Oral Presentation Epigenetics 2013

Whole-genome DNA methylation analysis in HSAN1E patients with DNMT1 mutation (#34)

zhifu sun 1 2 , Yanhong Wu 3 , Saurabh Baheti 1 , Jinfu Nie 1 , Xiaohui Duan 4 , Tamas Ordog 5 , Jean-Pierre Kocher 1 , Peter J Dyck 4 , Christopher J Klein 4
  1. Health Sciences Research, Mayo Clinic, Rochester, MN, United States
  2. Center for Individualized Medicine, Mayo Clinic, Rochester, MN, USA
  3. Laboratory Medicine and Pathology, Mayo Clinic, Rochester, MN, USA
  4. Neurology, Mayo Clinic, Rochester, MN, USA
  5. Center for Individualized Medicine, Mayo Clinic, Rochester, MN, USA

DNA methyltransferase 1 (DNMT1) is essential for DNA methylation, gene regulation and chromatin stability.  We previously discovered a DNMT1 mutation (Y495C) underlying central and peripheral neurodegeneration in hereditary sensory and autonomic neuropathy type 1 with dementia and hearing loss (HSAN1E; OMIM 614116). The mutant DNMT1 protein showed premature degradation and reduced DNA methyltransferase activity. Methylation analysis of gene promoters (27K CpG sites) indicated global hypomethylation and localized hypermethylation. However, the impact of mutant DNMT1 on the genome-wide scale, especially on intergenic regions and gene bodies, has not been explored. We investigated genome-wide DNA methylation at single-base resolution using whole-genome bisulfite sequencing in lymphocytes from 3 pairs of HSAN1E patients and their gender- and age-matched siblings.
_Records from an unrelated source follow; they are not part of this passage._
(* ===== verification/NormalizeFacts.v ===== *)
(** * Cutting long edges: what is cut, and the way back

    After [run] every edge goes from one rank to the next; [undo], whatever
    positions the dummy nodes were given, restores nodes and edges and gives each
    cut edge the positions of its chain. *)
From stdpp Require Import strings gmap pretty.
From S2P Require Import Prelude F64 SortBy DagreGraph DagreGraphFacts Rank RankFacts Normalize.

(** ** Names of dummies *)

Fixpoint no_underscore (s : string) : Prop :=
  match s with EmptyString => True | String c s => c ≠ "_"%char ∧ no_underscore s end.
Lemma underscore_split a b a' b' : no_underscore a → no_underscore a' →
  (a +:+ "_" +:+ b = a' +:+ "_" +:+ b')%string → a = a' ∧ b = b'.
Proof.
  revert a'. induction a as [|c a IH]; intros [|c' a']; cbn.
  - by intros _ _ [= ->].
  - by intros _ [Hc' _] [= ? _].
  - by intros [Hc _] _ [= ? _].
  - intros [_ Ha] [_ Ha'] [= -> H]. by destruct (IH a' Ha Ha' H) as [-> ->].
Qed.
Lemma pretty_N_go_digits x s : no_underscore s → no_underscore (pretty_N_go x s).
Proof.
  revert s. induction (N.lt_wf_0 x) as [x _ IH]; intros s Hs.
  destruct (decide (x = 0)%N) as [->|Hx]; [by rewrite pretty_N_go_0|].
  rewrite pretty_N_go_step by lia. apply IH; [apply N.div_lt; lia|]. split; [|done].
  unfold pretty_N_char. by repeat case_match.
Qed.
Lemma pretty_N_digits (x : N) : no_underscore (pretty x).
Proof.
  unfold pretty, pretty_N. destruct (decide _); [by split|]. by apply pretty_N_go_digits.
Qed.
Lemma pretty_Z_digits (z : Z) : no_underscore (pretty z).
Proof.
  destruct z as [|p|p].
  - by split.
  - apply (pretty_N_digits (Npos p)).
  - split; [done|]. apply (pretty_N_digits (Npos p)).
Qed.
Lemma dummy_id_inj r n r' n' : dummy_id r n = dummy_id r' n' → r = r' ∧ n = n'.
Proof.
  unfold dummy_id. intros [= H].
  apply underscore_split in H as [Hr%(inj pretty) Hn%(inj pretty)]; [|apply pretty_Z_digits..].
  split; [done|]. by apply Nat2N.inj.
Qed.

(** ** Walking a chain *)

(** The only way on from each of [ids] is to the next, and from the last to [w]. *)
Fixpoint linear (g : DagreGraph) (ids : list string) (w : string) : Prop :=
  match ids with
  | [] => True
  | d :: ids' =>
      is_Some (g_edges g !! EdgeKey_new d (default w (head ids'))) ∧
      (∀ k, is_Some (g_edges g !! k) → key_v k = d → key_w k = default w (head ids')) ∧
      linear g ids' w
  end.
(** What the chain's nodes add to the label of the edge. *)
Definition routed (ns : list NodeLabel) (l : EdgeLabel) : EdgeLabel :=
  set_e_points (omap point_of ns) (fold_with at_label ns l).

Lemma linear_intro g ids w :
  (∀ i d nx, ids !! i = Some d → (ids ++ [w]) !! S i = Some nx →
    is_Some (g_edges g !! EdgeKey_new d nx) ∧ ∀ k, is_Some (g_edges g !! k) → key_v k = d → key_w k = nx) →
  linear g ids w.
Proof.
  induction ids as [|d ids IH]; intros H; [done|].
  assert (Hnx : (d :: ids ++ [w]) !! 1%nat = Some (default w (head ids))) by (by destruct ids).
  destruct (H 0%nat d _ eq_refl Hnx) as [H1 H2]. split_and!; [done..|]. apply IH.
  intros i x nx Hi Hx. apply (H (S i)); [done|]. exact Hx.
Qed.
Lemma linear_removed g g' d ids w : removed d g g' → d ∉ ids → d ≠ w → linear g ids w → linear g' ids w.
Proof.
  intros R. induction ids as [|x ids IH]; intros Hd Hw; [done|]. cbn [linear]. intros (He & Hk & Hl).
  apply not_elem_of_cons in Hd as [Hx Hd]. split_and!; [|intros k|by apply IH].
  - rewrite (removed_edges _ _ _ R), decide_False; [done|]. unfold touches. cbn.
    destruct ids as [|y ids]; cbn; [naive_solver|]. apply not_elem_of_cons in Hd as [? _]. naive_solver.
  - rewrite (removed_edges _ _ _ R). destruct (decide _); [by intros []|]. apply Hk.
Qed.
Lemma successors_linear g d nx : wf g → is_Some (g_edges g !! EdgeKey_new d nx) →
  (∀ k, is_Some (g_edges g !! k) → key_v k = d → key_w k = nx) → head (successors g d) = Some nx.
Proof.
  intros W He Hk. unfold successors. assert (Hin : EdgeKey_new d nx ∈ out_edges g d) by (by apply out_edges_iff).
  destruct (out_edges g d) as [|k l] eqn:E; [by apply elem_of_nil in Hin|]. cbn. f_equal.
  assert (Hk1 : k ∈ out_edges g d) by (rewrite E; by left). apply out_edges_iff in Hk1 as [? ?]; [|done]. by apply Hk.
Qed.
Lemma Forall2_impl_in {A B} (P Q : A → B → Prop) l k : Forall2 P l k → (∀ x y, x ∈ l → P x y → Q x y) → Forall2 Q l k.
Proof.
  induction 1 as [|x y l k Hxy _ IH]; intros H; [constructor|]. constructor; [apply H; [by left|done]|].
  apply IH. intros; apply H; [by right|done].
Qed.
Lemma collect_ok ids : ∀ g ns fuel pts lbl w nw, wf g → NoDup ids →
  Forall2 (λ d n, g_nodes g !! d = Some n ∧ is_Some (n_dummy n)) ids ns → linear g ids w →
  g_nodes g !! w = Some nw → n_dummy nw = None → (length ids ≤ fuel)%nat →
  ∃ g', collect fuel (default w (head ids)) (mkCollected g pts lbl) =
      Done (mkCollected g' (pts ++ omap point_of ns) (fold_with at_label ns lbl)) ∧
    wf g' ∧ g_graph_label g' = g_graph_label g ∧
    (∀ x, g_nodes g' !! x = if decide (x ∈ ids) then None else g_nodes g !! x) ∧
    (∀ k, g_edges g' !! k = if decide (key_v k ∈ ids ∨ key_w k ∈ ids) then None else g_edges g !! k).
Proof.
  induction ids as [|d ids IH]; intros g ns fuel pts lbl w nw W Hnd Hns Hl Hw Hp Hf.
  - apply Forall2_nil_inv_l in Hns as ->. exists g. split_and!; [|done|done| |].
    + cbn [head hd_error default]. destruct fuel; cbn; rewrite app_nil_r; unfold node; by rewrite Hw, Hp.
    + intros x. rewrite decide_False; [done|]. apply not_elem_of_nil.
    + intros k. rewrite decide_False; [done|]. set_solver.
  - apply Forall2_cons_inv_l in Hns as (n & ns' & (Hd & [dm Hdm]) & Hns & ->). destruct Hl as (He & Hk & Hl).
    apply NoDup_cons in Hnd as [Hdi Hnd]. destruct fuel as [|fuel]; [cbn in Hf; lia|].
    change (default w (head (d :: ids))) with d. cbn [collect co_graph]. unfold node. rewrite Hd, Hdm.
    rewrite (successors_linear g d _ W He Hk). cbn [co_points co_label].
    pose proof (remove_node_spec d g W ltac:(by eexists)) as R.
    assert (Hdw : d ≠ w) by (intros <-; congruence).
    set (pts' := match point_of n with Some p => pts ++ [p] | None => pts end).
    destruct (IH (remove_node d g) ns' fuel pts' (at_label n lbl) w nw) as (g' & E & W' & Hg & Hn & Hke).
    + by apply wf_remove_node.
    + done.
    + eapply Forall2_impl_in; [exact Hns|]. intros x m Hx [Hxm ?]. split; [|done].
      rewrite (removed_nodes _ _ _ R), lookup_delete_ne; [done|]. intros ->. done.
    + by apply (linear_removed g _ d).
    + by rewrite (removed_nodes _ _ _ R), lookup_delete_ne.
    + done.
    + cbn in Hf. lia.
    + rewrite E. exists g'. split_and!; [|done| | |].
      * f_equal. f_equal. unfold pts'. cbn [omap list_omap]. destruct (point_of n); [|done]. by rewrite <- app_assoc.
      * by rewrite Hg, (removed_label _ _ _ R).
      * intros x. rewrite Hn, (removed_nodes _ _ _ R). destruct (decide (x = d)) as [->|Hx].
        { rewrite lookup_delete_eq. rewrite (decide_True (P := d ∈ d :: ids)) by (by left). by case_decide. }
        rewrite lookup_delete_ne by done. apply decide_ext. set_solver.
      * intros k. rewrite Hke, (removed_edges _ _ _ R). unfold touches.
        repeat case_decide; try done; set_solver.
Qed.

(** ** The edges that are cut *)

Definition cut_label (g0 : DagreGraph) (le : LongEdge) : EdgeLabel := default EdgeLabel_default (g_edges g0 !! le_key le).

(** The graph after layout: positions, sizes and orders may differ. *)
Record placed (g1 g2 : DagreGraph) : Prop := {
  pl_wf : wf g2;
  pl_edges : g_edges g2 = g_edges g1;
  pl_chains : gl_dummy_chains (g_graph_label g2) = gl_dummy_chains (g_graph_label g1);
  pl_dom x : is_Some (g_nodes g2 !! x) ↔ is_Some (g_nodes g1 !! x);
  pl_node x n n' : g_nodes g1 !! x = Some n → g_nodes g2 !! x = Some n' →
    n_rank n' = n_rank n ∧ n_dummy n' = n_dummy n ∧ n_edge_label n' = n_edge_label n ∧ n_edge_obj n' = n_edge_obj n
}.

Section cutting.
#[local] Set Default Proof Using "All".
Context (g0 : DagreGraph) (W : wf g0).
(** Edges go down, and the ranks are [i32]s. *)
Context (Hdown : ∀ k, is_Some (g_edges g0 !! k) → ∃ a b,
  node_rank g0 (key_v k) = Some a ∧ node_rank g0 (key_w k) = Some b ∧ a < b ∧ i32_min ≤ a ∧ b ≤ i32_max).
Context (Hnames : ∀ r n, g_nodes g0 !! dummy_id r n = None).
Context (Hout : ∀ v, NoDup (out_edges g0 v)).

Let L := edges_to_normalize g0.
Record is_cut (le : LongEdge) : Prop := {
  ic_edge : is_Some (g_edges g0 !! le_key le);
  ic_v : node_rank g0 (le_v le) = Some (le_v_rank le);
  ic_w : node_rank g0 (le_w le) = Some (le_w_rank le);
  ic_long : le_v_rank le + 1 < le_w_rank le;
  ic_wrap : i32_wrap (le_v_rank le + 1) = le_v_rank le + 1
}.

Lemma down_wrap k a b : is_Some (g_edges g0 !! k) → node_rank g0 (key_v k) = Some a → node_rank g0 (key_w k) = Some b →
  a < b ∧ i32_wrap (a + 1) = a + 1.
Proof.
  intros Hk Ha Hb. destruct (Hdown k Hk) as (a' & b' & Ea & Eb & Hlt & Hlo & Hhi). simplify_eq. split; [done|].
  apply i32_wrap_small. unfold is_i32, i32_min, i32_max in *. lia.
Qed.
Lemma long_edge_spec v a key le : key ∈ out_edges g0 v → node_rank g0 v = Some a →
  long_edge g0 v a key = Some le → le_key le = key ∧ is_cut le.
Proof.
  intros [Hv Hk]%(wf_out g0 W) Ha. unfold long_edge. destruct (node_rank g0 (key_w key)) as [b|] eqn:Eb; [|done].
  destruct (Z.eqb_spec b (i32_wrap (a + 1))); [done|]. intros [= <-].
  rewrite <- Hv in Ha. destruct (down_wrap key a b Hk Ha Eb) as [Hlt Hwr].
  assert (Ek : mkKey v (key_w key) (key_name key) = key) by (destruct key; simpl in *; by subst).
  unfold le_key; cbn [le_v le_w le_name]. split; [done|].
  split; unfold le_key; cbn [le_v le_w le_name le_v_rank le_w_rank]; rewrite ?Ek; try done; [by rewrite <- Hv|lia].
Qed.
Lemma cut_is_cut le : le ∈ L → is_cut le.
Proof.
  unfold L, edges_to_normalize. intros (v & Hle & Hv)%list_elem_of_bind. unfold long_edges_of in Hle.
  destruct (node_rank g0 v) as [a|] eqn:Ea; [|by apply elem_of_nil in Hle].
  apply list_elem_of_omap in Hle as (key & Hkey & Hle). by eapply long_edge_spec.
Qed.
Lemma cut_or_unit k : is_Some (g_edges g0 !! k) →
  (∃ a, node_rank g0 (key_v k) = Some a ∧ node_rank g0 (key_w k) = Some (a + 1)) ∨ k ∈ le_key <$> L.
Proof.
  intros Hk. destruct (Hdown k Hk) as (a & b & Ea & Eb & Hlt & _). destruct (down_wrap k a b Hk Ea Eb) as [_ Hwr].
  destruct (decide (b = a + 1)) as [->|Hne]; [left; by exists a|right].
  apply list_elem_of_fmap. exists (mkLong (key_v k) (key_w k) (key_name k) a b). split; [by destruct k|].
  unfold L, edges_to_normalize. apply list_elem_of_bind. exists (key_v k). split.
  - unfold long_edges_of. rewrite Ea. apply list_elem_of_omap. exists k. split; [by apply (wf_edge g0 W)|].
    unfold long_edge. rewrite Eb, Hwr. by destruct (Z.eqb_spec b (a + 1)).
  - apply nodes_elem. by destruct (edge_ends g0 k W Hk).
Qed.
Lemma cut_keys_nodup : NoDup (le_key <$> L).
Proof.
  assert (H : ∀ vs, NoDup vs → NoDup (le_key <$> (vs ≫= long_edges_of g0))).
  { assert (Hin : ∀ v k, k ∈ le_key <$> long_edges_of g0 v → k ∈ out_edges g0 v).
    { intros v k (le & -> & Hle)%list_elem_of_fmap. unfold long_edges_of in Hle.
      destruct (node_rank g0 v) as [a|] eqn:Ea; [|by apply elem_of_nil in Hle].
      apply list_elem_of_omap in Hle as (key & Hkey & Hle). by destruct (long_edge_spec v a key le Hkey Ea Hle) as [-> _]. }
    induction 1 as [|v vs Hv _ IH]; [constructor|]. cbn [mbind list_bind]. fold (mbind (long_edges_of g0) vs).
    rewrite fmap_app. apply NoDup_app. split_and!; [|intros k Hk Hk'|done].
    - unfold long_edges_of. destruct (node_rank g0 v) as [a|] eqn:Ea; [|constructor].
      assert (Hs : ∀ l, (∀ k, k ∈ l → k ∈ out_edges g0 v) → NoDup l → NoDup (le_key <$> omap (long_edge g0 v a) l)).
      { induction l as [|k l IHl]; intros Hl Hnd; cbn; [constructor|]. apply NoDup_cons in Hnd as [Hk Hnd].
        assert (IHl' : NoDup (le_key <$> omap (long_edge g0 v a) l)) by (apply IHl; [intros; apply Hl; by right|done]).
        destruct (long_edge g0 v a k) as [le|] eqn:E; [|done]. cbn. apply NoDup_cons. split; [|done].
        destruct (long_edge_spec v a k le (Hl k ltac:(by left)) Ea E) as [-> _].
        intros (le' & Ek & (k' & Hk' & E')%list_elem_of_omap)%list_elem_of_fmap.
        destruct (long_edge_spec v a k' le' (Hl k' ltac:(by right)) Ea E') as [Ek' _]. congruence. }
      by apply Hs.
    - apply Hin, (wf_out g0 W) in Hk as [<- _]. apply list_elem_of_fmap in Hk' as (le & -> & (u & Hle & Hu)%list_elem_of_bind).
      assert (Hk' : le_key le ∈ out_edges g0 u) by (apply Hin, list_elem_of_fmap; by exists le).
      apply (wf_out g0 W) in Hk' as [<- _]. done. }
  apply H, nodes_nodup.
Qed.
Over 1 billion 75-bp single-end reads were generated for each sample, in which 12 million were at >10X coverage in all 6 samples.  Of these, 564,218 (4.76%) contained differentially methylated CpGs (DMCs; p<0.05), with 300,134 and 264,084 mapping to intergenic and coding regions, respectively. In HSAN1E patients, DMCs in genic and intergenic regions including promoters and exons, as well as L1, L2, Alu, satellite and simple repeat sequences were generally hypomethylated.  In contrast, CpG islands appeared to be hypermethylated.  We also found more DMCs in DNMT3B and 201 imprinted genes compared to other genes. These DMCs were hypomethylated and located mainly within gene bodies. Chromosomes 18 and X showed the most decrease in overall methylation.  Differentially methylated region (DMR) analysis revealed 7,521 significantly altered DMRs associated with 1,693 genes. Of these, 1,872 were hypermethylated and 5,649 hypomethylated. No significant difference was found in ~2.2 million SNVs detected. These results will be critical in deciphering the pathogenesis of neurodegeneration by the DNMT1 defect.